Abaixo, texto de Cecília Himmelseher e Marcela Isensee – estagiárias de jornalismo em atividade no Centro Cultural do Instituto Moreira Salles do Rio de Janeiro. Cecília e Marcela falam sobre um livro raro, que pertence ao acervo de Literatura do Instituto: Pequeno oratório de Santa Clara, de Cecilia Meireles.
O Pequeno oratório de Santa Clara constitui uma preciosidade da Biblioteca de Lygia Fagundes Telles, no acervo de literatura do IMS-RJ. Em abril de 1955, a autora da obra, Cecilia Meireles, presenteou a amiga com o número 170, de uma tiragem de 320 exemplares impressos artesanalmente no Brasil.
O livro, publicado no Rio de Janeiro em 1955, tem ilustrações de Manuel Segalá, poeta e impressor-editor da Philobiblion, casa editorial que ficaria conhecida pelo primoroso trabalho com que divulgou obras importantes de autores nacionais e estrangeiros, usando sua lendária prensa manual chamada “A Verônica”.
Não é qualquer livro que vem acondicionado em uma caixinha de madeira em forma de oratório, e aqui o vocábulo significa o pequeno armário, de duas portas, feito para proteger o santo aí guardado. Foi nesse estilo que Segalá idealizou a “capa” do livrinho. Como gênero literário, oratório é composição musical cantada e de conteúdo narrativo. Este, de Cecília, apresenta 13 partes em que a autora conta a vida da santa.

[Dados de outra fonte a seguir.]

(* ===== verification/Pages.v ===== *)
(** * The pages of the web interface ([node-ui-axum/src/page.rs],
      [fragments.rs], [assets.rs], [routes/*.rs])

    [Ui.v] gives the data of a page; this file gives its HTML, element by element
    as the templates have it, and shows that its links and forms lead to routes
    of the interface.  Text and attribute values are escaped when a tree is
    printed, by [maud]; the printing is not modelled.  Dates are a parameter. *)
From S2P Require Import Prelude ArrayType Peers Core Db ConsDb Consensus Module Ctrl Meta NodeApp Node PeerAddr Rpc Join Secret Text Names Ui UiProps.

(** ** HTML *)
Inductive Markup :=
  | Txt (s : RString)
  | El (tag : string) (attrs : list (string * RString)) (children : list Markup).
Abbreviation Template := (list Markup) (only parsing).

Definition text (s : string) : Markup := Txt (str s).
(** [name=\[value\]] *)
Definition opt_attr (name : string) (value : option RString) : list (string * RString) :=
  match value with Some v => [(name, v)] | None => [] end.
(** [name\[cond\]]: an attribute without a value *)
Definition flag (name : string) (cond : bool) : list (string * RString) := if cond then [(name, [])] else [].
Definition sattr (name value : string) : string * RString := (name, str value).

(** ** Dates

    [UtcDateTime::from_unix_timestamp_nanos] and its text; both can fail. *)
Class DateTimes := {
  DateTime : Type;
  from_unix_timestamp_nanos : N → option DateTime;
  rfc3339 : DateTime → option RString;
}.
(** [Timestamp::to_datetime]: the product is one of [u64], as it is in a release. *)
Definition to_datetime `{DateTimes} (timestamp : N) : option DateTime :=
  from_unix_timestamp_nanos (timestamp * 1000 mod (u64_max + 1))%N.

(** ** The addresses ([lib.rs], [assets.rs]) *)
Definition ROUTE_EXPLORER : RString := str "/ui/explorer".
Definition ROUTE_INVITE : RString := str "/ui/invite".
Definition ROUTE_DS_CURRENT_ROUND : RString := str "/datastar/current-round".
Definition ROUTE_DATASTAR_JS : RString := str "/assets/datastar/datastar-1-0-0-rc-11.js".
Definition ROUTE_DATASTAR_JS_MAP : RString := str "/assets/datastar/datastar-1-0-0-rc-11.js.map".
Definition ROUTE_ALPINEJS_JS : RString := str "/assets/alpine/alpinejs-3.18.8.js".
Definition ROUTE_ALPINEAJAX_JS : RString := str "/assets/alpine/alpine-ajax-0.12.2.js".
Definition ROUTE_PICO_CSS : RString := str "/assets/pico@2.indigo.min.css".
Definition ROUTE_STYLE_CSS : RString := str "/assets/style.css".
Definition ROUTE_LOGO_SVG : RString := str "/assets/logo.svg".

(** [with_static_routes]: the path and the content type of each file.  They are
    around the layers of the router, so they need no session. *)
Definition get_static_css : string := "text/css".
Definition get_static_js : string := "application/javascript".
Definition get_static_json : string := "application/json".
Definition get_static_svg : string := "image/svg+xml".
Definition with_static_routes : list (RString * string) :=
  [ (ROUTE_DATASTAR_JS, get_static_js); (ROUTE_DATASTAR_JS_MAP, get_static_json); (ROUTE_ALPINEJS_JS, get_static_js);
    (ROUTE_ALPINEAJAX_JS, get_static_js); (ROUTE_STYLE_CSS, get_static_css); (ROUTE_PICO_CSS, get_static_css);
    (ROUTE_LOGO_SVG, get_static_svg) ].
Definition static_asset (m : Method) (p : RString) : option string :=
  match m with GET | HEAD => (list_to_map with_static_routes : gmap RString string) !! p | _ => None end.

(** ** Fragments ([fragments.rs]) *)
Definition labeled_input (name label type : string) (placeholder : option string) (required : bool) : Template :=
  [ El "label" [sattr "for" name] [text label];
    El "input" ([sattr "type" type; sattr "id" name; sattr "name" name] ++ opt_attr "placeholder" (str <$> placeholder)
                  ++ flag "required" required) [] ].
Definition labeled_textarea (name label : string) (placeholder : option string) (required : bool) : Template :=
  [ El "label" [sattr "for" name] [text label];
    El "textarea" ([sattr "id" name; sattr "name" name] ++ opt_attr "placeholder" (str <$> placeholder)
                     ++ flag "required" required) [] ].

Conhecida por Chiara d’Assisi, em italiano, sua língua materna, Santa Clara foi fundadora do ramo feminino da Ordem Franciscana, congregação que teve em São Francisco de Assis o seu maior representante do ramo masculino. Chiara era uma jovem rica, que abdicou de sua herança para seguir os passos do santo, a quem se ligou em laços de amizade e fé, como escreve a poeta na quinta parte do “Oratório”, intitulada “Fuga”:
Escutai, nobres fidalgos:
a menina que criastes
é uma vaga sombra,
fora de vossa vontade,
livre de enganos
e traves.
É uma estrela que procura
outra vez a Eternidade!
Despida de suas joias
e de seus faustosos trajes,
inclina a cabeça
com terna humildade.
Cortam-lhe as tranças:
ramo de luz nos altares.
Mais clara do que seu nome,
no fogo da Caridade
queima o que fora e tivera:
– ultrapassa a que criastes!”
A história deste Pequeno oratório de Santa Clara na verdade começa um pouco antes: em 1954, quando Frei Armindo Augusto, orador de notável talento, nascido em 1918, publicou, em Portugal, o livro Em louvor de Santa Clara para celebrar o sétimo centenário de morte da religiosa, que ocorrera no ano anterior. A publicação constitui uma homenagem das literaturas portuguesa e brasileira àquela que dedicou sua vida aos pobres. A colaboração do Brasil foi dada por Cecilia Meireles e Manuel Bandeira. Cecilia contribuiu com o “Oratório”, que na edição portuguesa recebeu o título de “Recitativo”. Manuel Bandeira participou com “Oração para aviadores”, em que atribui a Santa Clara o poder de proteger os aviadores. Na última estrofe:
Santa Clara, clareai
Estes ares.
Daí-nos ventos regulares
De feição.
Estes ares, estes mares
Clareai.
[…]
Santa Clara, clareai.
Afastai
Todo risco.
Por amor de S. Francisco,
Vosso mestre, nosso pai,
Santa Clara, todo risco
Dissipai.
Santa Clara, clareai.
Pelo visto, a nomeação da santa como protetora dos pilotos é criação do poeta de Pasárgada, que, como amante das palavras, se deteve no verbo clarear. Não se importou – ao que parece – com os santos oficiais padroeiros da aviação: São José de Cupertino e Nossa Senhora de Loreto.
Santa Clara é mais conhecida como padroeira da televisão, e isso se explica por um de seus milagres: um ano antes de sua morte, ela estava muito doente e não podia participar da celebração da eucaristia. Entretanto, teve uma visão do ritual completo e dessa forma assistiu à missa de seu próprio quarto.
A admiração de Manuel Bandeira pela edição do Pequeno oratório de Santa Clara está registrada na crônica intitulada “Santa Clara”, incluída em Flauta de papel. O cronista escreve sobre o tipo de papel, a fonte, marca-d’água: “Vão aqui todos esses pormenores para desde logo fazer sentir a bibliófilos o requinte da edição, verdadeiramente digna daquela de quem disse o seu contemporâneo Tomás de Celano que foi ?clara pelo nome, mais clara ainda pela sua vida, claríssima pelos seus costumes’, ou seja, no latim de intraduzível beleza: clara nomine, vita clarior, clarissima moribus.”